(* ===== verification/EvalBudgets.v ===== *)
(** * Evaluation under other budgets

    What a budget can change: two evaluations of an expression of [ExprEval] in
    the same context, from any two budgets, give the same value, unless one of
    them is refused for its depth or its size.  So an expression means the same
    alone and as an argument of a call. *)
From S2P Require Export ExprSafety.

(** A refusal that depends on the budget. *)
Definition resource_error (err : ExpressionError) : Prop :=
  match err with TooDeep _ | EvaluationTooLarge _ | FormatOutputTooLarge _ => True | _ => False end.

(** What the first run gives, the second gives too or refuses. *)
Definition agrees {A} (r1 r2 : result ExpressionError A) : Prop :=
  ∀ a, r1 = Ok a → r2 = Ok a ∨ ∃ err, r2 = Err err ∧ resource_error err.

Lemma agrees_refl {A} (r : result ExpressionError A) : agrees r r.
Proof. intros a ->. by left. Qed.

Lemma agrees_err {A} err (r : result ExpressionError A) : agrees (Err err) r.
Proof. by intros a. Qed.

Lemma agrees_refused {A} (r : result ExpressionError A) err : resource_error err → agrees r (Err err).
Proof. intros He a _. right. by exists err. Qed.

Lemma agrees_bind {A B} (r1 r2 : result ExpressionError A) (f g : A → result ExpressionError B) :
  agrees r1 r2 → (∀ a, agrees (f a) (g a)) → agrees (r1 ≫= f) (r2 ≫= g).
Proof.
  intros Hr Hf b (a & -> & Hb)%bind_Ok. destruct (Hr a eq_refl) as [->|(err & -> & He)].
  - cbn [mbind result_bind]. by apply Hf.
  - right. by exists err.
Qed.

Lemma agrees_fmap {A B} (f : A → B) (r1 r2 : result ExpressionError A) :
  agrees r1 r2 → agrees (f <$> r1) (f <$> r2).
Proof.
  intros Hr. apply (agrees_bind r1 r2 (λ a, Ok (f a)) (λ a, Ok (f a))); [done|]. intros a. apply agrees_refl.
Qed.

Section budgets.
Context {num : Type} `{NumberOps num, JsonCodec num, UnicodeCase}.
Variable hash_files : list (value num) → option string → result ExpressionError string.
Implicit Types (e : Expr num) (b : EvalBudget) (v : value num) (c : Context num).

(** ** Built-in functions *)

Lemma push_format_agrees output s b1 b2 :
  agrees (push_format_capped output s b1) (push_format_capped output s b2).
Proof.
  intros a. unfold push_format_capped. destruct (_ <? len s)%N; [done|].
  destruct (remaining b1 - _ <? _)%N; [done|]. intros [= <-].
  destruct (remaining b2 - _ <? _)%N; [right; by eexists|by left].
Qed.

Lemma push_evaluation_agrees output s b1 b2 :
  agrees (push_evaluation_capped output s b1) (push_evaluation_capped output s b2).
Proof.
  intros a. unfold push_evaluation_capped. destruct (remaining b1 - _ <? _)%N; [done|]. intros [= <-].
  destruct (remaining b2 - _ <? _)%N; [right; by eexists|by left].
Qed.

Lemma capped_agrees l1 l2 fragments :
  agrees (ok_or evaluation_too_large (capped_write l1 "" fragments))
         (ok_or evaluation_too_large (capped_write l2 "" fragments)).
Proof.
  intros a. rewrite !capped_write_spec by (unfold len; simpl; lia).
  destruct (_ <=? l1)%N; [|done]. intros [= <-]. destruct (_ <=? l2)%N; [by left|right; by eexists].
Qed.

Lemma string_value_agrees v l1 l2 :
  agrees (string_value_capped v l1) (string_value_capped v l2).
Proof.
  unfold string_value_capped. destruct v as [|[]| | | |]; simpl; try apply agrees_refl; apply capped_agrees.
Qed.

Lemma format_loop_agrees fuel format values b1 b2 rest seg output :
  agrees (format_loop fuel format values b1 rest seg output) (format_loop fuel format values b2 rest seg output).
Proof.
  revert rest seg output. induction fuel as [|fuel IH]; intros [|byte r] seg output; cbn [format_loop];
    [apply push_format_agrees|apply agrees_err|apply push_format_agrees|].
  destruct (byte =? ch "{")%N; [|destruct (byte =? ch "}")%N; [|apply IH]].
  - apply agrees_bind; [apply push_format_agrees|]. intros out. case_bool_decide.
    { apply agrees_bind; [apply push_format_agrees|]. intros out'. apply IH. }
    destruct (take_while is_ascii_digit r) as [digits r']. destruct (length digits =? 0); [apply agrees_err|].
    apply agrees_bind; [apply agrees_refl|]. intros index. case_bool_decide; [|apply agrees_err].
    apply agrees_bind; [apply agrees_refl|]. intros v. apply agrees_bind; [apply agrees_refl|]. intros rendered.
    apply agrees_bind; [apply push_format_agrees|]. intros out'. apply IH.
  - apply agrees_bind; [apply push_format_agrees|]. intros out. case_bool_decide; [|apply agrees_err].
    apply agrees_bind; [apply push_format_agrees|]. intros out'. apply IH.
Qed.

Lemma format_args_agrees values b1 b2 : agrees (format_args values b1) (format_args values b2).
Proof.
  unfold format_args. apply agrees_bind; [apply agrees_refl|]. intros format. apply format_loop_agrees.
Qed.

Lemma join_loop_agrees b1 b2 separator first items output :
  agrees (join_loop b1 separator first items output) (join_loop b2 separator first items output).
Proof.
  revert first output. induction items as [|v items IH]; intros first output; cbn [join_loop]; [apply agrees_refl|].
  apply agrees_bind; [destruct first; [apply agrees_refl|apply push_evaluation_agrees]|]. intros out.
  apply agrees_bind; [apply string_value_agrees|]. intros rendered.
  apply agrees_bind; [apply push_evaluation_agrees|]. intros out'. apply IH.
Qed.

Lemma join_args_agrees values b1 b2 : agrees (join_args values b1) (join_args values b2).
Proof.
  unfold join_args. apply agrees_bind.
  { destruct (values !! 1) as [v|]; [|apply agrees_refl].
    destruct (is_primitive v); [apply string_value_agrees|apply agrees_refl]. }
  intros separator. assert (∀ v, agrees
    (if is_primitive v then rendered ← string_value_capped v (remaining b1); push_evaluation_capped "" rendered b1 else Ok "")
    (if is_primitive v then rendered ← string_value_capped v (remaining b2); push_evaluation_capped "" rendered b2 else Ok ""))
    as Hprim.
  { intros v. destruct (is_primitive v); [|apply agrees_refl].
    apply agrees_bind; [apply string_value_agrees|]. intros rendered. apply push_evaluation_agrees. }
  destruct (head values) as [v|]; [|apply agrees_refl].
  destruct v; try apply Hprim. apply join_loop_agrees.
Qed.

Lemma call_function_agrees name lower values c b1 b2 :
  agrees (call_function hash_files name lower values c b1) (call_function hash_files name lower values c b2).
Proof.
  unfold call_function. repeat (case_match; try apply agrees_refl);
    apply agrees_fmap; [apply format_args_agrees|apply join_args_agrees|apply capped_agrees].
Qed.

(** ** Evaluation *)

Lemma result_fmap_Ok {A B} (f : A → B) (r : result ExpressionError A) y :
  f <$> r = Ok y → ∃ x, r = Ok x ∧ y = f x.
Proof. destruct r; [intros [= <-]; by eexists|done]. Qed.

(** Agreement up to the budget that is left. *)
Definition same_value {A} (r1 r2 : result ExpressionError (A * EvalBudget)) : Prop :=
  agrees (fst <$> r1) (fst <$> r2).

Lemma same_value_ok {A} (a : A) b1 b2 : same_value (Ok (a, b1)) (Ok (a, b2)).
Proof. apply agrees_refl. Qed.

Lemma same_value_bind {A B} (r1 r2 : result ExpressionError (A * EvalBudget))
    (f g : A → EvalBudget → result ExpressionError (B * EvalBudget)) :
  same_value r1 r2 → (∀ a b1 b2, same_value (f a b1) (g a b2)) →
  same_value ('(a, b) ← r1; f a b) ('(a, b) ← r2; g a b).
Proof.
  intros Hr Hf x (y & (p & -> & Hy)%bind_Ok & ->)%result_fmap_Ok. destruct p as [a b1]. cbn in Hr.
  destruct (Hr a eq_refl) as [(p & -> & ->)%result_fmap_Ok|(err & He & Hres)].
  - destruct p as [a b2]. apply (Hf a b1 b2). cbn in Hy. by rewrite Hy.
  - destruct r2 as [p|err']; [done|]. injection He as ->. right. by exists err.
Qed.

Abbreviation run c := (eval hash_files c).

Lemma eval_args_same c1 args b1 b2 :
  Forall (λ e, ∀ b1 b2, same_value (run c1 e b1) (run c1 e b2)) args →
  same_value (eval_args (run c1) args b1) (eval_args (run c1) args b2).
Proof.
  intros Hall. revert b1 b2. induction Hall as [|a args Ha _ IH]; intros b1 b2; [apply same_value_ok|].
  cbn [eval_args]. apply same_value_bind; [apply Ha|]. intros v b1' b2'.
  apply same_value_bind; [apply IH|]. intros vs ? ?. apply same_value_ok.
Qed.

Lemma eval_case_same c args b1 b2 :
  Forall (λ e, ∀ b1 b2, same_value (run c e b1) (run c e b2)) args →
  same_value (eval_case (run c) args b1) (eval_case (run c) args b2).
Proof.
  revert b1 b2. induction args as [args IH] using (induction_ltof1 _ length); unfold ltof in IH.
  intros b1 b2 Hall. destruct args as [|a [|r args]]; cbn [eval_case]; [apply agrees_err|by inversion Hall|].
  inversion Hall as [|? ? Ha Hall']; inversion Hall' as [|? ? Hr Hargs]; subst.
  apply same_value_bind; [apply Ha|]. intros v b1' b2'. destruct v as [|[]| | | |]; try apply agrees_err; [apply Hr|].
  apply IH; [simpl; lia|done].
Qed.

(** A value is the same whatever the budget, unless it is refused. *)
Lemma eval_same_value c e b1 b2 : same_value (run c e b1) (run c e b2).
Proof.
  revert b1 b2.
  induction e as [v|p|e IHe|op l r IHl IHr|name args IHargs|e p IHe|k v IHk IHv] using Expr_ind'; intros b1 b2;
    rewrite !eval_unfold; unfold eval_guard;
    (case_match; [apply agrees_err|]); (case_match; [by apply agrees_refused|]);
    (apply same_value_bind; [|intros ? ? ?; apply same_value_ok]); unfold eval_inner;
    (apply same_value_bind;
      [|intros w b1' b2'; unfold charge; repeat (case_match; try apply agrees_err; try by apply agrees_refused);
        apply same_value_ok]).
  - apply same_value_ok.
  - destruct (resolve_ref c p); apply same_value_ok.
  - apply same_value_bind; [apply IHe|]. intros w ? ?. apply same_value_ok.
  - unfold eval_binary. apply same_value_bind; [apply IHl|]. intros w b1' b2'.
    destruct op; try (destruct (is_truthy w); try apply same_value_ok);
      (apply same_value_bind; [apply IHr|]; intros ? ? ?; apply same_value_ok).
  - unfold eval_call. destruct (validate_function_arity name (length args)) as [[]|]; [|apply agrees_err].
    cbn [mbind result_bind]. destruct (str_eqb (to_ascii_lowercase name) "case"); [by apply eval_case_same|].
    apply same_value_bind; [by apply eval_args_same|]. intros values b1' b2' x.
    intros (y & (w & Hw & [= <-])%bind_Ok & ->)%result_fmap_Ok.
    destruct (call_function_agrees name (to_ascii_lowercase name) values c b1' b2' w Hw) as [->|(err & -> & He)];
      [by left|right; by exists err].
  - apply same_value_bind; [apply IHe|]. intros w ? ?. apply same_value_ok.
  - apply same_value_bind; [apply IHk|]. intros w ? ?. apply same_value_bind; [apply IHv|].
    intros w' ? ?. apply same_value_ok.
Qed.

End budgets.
---------------
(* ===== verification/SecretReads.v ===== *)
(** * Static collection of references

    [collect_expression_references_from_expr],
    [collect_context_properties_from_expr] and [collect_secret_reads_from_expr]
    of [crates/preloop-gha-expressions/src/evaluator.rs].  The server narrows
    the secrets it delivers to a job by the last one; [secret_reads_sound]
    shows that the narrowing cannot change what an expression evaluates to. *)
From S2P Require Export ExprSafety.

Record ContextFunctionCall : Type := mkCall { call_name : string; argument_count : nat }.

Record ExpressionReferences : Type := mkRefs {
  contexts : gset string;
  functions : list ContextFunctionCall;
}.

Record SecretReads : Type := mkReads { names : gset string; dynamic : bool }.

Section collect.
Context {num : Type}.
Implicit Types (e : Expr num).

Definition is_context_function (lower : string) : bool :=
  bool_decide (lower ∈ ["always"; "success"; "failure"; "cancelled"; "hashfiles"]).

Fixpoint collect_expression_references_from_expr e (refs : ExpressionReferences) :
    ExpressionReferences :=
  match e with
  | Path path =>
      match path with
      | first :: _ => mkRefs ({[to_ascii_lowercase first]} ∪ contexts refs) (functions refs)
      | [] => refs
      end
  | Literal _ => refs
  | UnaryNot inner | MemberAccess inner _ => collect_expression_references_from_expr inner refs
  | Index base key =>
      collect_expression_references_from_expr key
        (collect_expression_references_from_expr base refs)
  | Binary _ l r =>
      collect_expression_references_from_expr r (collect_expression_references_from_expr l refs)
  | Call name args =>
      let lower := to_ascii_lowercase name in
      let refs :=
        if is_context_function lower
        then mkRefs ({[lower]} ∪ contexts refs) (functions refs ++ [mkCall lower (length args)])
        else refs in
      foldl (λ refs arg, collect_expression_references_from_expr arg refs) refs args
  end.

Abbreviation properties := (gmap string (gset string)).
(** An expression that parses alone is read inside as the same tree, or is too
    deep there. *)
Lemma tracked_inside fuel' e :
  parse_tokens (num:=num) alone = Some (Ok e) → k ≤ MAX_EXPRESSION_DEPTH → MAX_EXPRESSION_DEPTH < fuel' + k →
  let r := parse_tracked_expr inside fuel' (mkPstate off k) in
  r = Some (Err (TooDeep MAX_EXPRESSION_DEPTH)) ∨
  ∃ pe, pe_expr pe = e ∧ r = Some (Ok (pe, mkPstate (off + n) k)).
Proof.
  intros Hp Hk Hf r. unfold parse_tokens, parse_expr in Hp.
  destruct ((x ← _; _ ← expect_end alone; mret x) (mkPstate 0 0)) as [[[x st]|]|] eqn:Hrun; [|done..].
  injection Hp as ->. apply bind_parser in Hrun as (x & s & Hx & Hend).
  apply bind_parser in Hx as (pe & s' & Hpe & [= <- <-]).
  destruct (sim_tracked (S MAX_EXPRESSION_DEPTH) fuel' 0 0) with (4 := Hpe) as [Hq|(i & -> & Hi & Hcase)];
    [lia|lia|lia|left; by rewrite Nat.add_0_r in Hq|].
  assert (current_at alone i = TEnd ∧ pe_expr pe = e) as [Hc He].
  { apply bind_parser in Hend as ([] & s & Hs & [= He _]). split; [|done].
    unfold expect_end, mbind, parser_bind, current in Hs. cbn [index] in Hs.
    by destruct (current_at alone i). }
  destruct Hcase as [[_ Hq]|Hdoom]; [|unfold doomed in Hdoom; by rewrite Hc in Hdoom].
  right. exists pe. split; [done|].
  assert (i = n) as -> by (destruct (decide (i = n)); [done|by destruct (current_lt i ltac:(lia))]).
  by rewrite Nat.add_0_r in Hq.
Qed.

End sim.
---------------
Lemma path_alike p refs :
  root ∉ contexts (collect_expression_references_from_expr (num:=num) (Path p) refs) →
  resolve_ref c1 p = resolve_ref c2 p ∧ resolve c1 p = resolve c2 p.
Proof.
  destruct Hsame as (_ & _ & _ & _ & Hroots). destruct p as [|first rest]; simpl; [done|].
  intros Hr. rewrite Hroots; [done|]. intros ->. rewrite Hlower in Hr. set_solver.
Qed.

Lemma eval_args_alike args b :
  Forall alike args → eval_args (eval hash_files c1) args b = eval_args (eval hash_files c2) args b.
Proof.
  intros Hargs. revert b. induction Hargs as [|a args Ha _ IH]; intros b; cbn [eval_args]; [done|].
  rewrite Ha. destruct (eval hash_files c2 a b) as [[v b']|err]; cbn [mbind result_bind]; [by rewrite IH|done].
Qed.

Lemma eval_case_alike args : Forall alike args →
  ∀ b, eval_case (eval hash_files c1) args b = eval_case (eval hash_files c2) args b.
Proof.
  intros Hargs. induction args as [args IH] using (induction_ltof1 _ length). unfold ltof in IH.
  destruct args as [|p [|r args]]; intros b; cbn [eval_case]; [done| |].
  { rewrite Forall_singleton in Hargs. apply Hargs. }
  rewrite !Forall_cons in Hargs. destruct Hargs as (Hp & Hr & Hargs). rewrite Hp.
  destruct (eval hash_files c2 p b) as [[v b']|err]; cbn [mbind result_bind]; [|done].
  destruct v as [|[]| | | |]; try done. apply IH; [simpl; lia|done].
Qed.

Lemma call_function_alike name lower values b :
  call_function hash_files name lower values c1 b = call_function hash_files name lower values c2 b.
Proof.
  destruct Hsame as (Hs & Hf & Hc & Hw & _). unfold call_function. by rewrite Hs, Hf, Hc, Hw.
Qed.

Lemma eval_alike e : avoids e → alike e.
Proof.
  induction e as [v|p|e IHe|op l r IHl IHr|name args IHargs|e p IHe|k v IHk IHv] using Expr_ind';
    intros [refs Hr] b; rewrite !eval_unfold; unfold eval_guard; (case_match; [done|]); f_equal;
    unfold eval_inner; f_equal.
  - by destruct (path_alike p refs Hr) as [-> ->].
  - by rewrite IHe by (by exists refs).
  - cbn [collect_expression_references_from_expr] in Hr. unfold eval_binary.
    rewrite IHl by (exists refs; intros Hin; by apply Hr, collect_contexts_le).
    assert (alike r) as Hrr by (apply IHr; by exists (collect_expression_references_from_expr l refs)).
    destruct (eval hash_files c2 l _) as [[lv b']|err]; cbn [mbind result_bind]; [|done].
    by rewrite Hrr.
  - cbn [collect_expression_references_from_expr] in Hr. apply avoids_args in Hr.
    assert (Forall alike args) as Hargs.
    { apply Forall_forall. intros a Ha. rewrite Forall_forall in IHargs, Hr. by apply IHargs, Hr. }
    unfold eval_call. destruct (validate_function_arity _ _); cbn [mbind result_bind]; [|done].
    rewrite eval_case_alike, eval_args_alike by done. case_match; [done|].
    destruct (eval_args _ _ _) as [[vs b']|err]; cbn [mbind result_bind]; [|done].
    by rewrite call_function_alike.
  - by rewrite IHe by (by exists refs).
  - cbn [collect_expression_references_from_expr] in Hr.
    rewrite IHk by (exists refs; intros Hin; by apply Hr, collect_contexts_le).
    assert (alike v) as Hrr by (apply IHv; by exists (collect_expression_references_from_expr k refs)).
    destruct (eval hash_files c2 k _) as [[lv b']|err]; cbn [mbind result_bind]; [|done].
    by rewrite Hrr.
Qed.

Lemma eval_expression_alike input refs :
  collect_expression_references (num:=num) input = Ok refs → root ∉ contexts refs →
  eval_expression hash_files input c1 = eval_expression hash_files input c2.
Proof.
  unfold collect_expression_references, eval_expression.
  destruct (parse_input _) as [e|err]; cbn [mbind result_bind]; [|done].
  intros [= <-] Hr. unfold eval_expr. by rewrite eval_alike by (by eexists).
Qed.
---------------
The required output is the stretch of entries above from the line containing "intros a. rewrite" through the line containing "Lemma format_loop_agrees fuel", reproduced exactly.

• _RESULT OF THIS EXERCISE_:
  intros a. rewrite !capped_write_spec by (unfold len; simpl; lia).
  destruct (_ <=? l1)%N; [|done]. intros [= <-]. destruct (_ <=? l2)%N; [by left|right; by eexists].
Qed.

Lemma string_value_agrees v l1 l2 :
  agrees (string_value_capped v l1) (string_value_capped v l2).
Proof.
  unfold string_value_capped. destruct v as [|[]| | | |]; simpl; try apply agrees_refl; apply capped_agrees.
Qed.

Lemma format_loop_agrees fuel format values b1 b2 rest seg output :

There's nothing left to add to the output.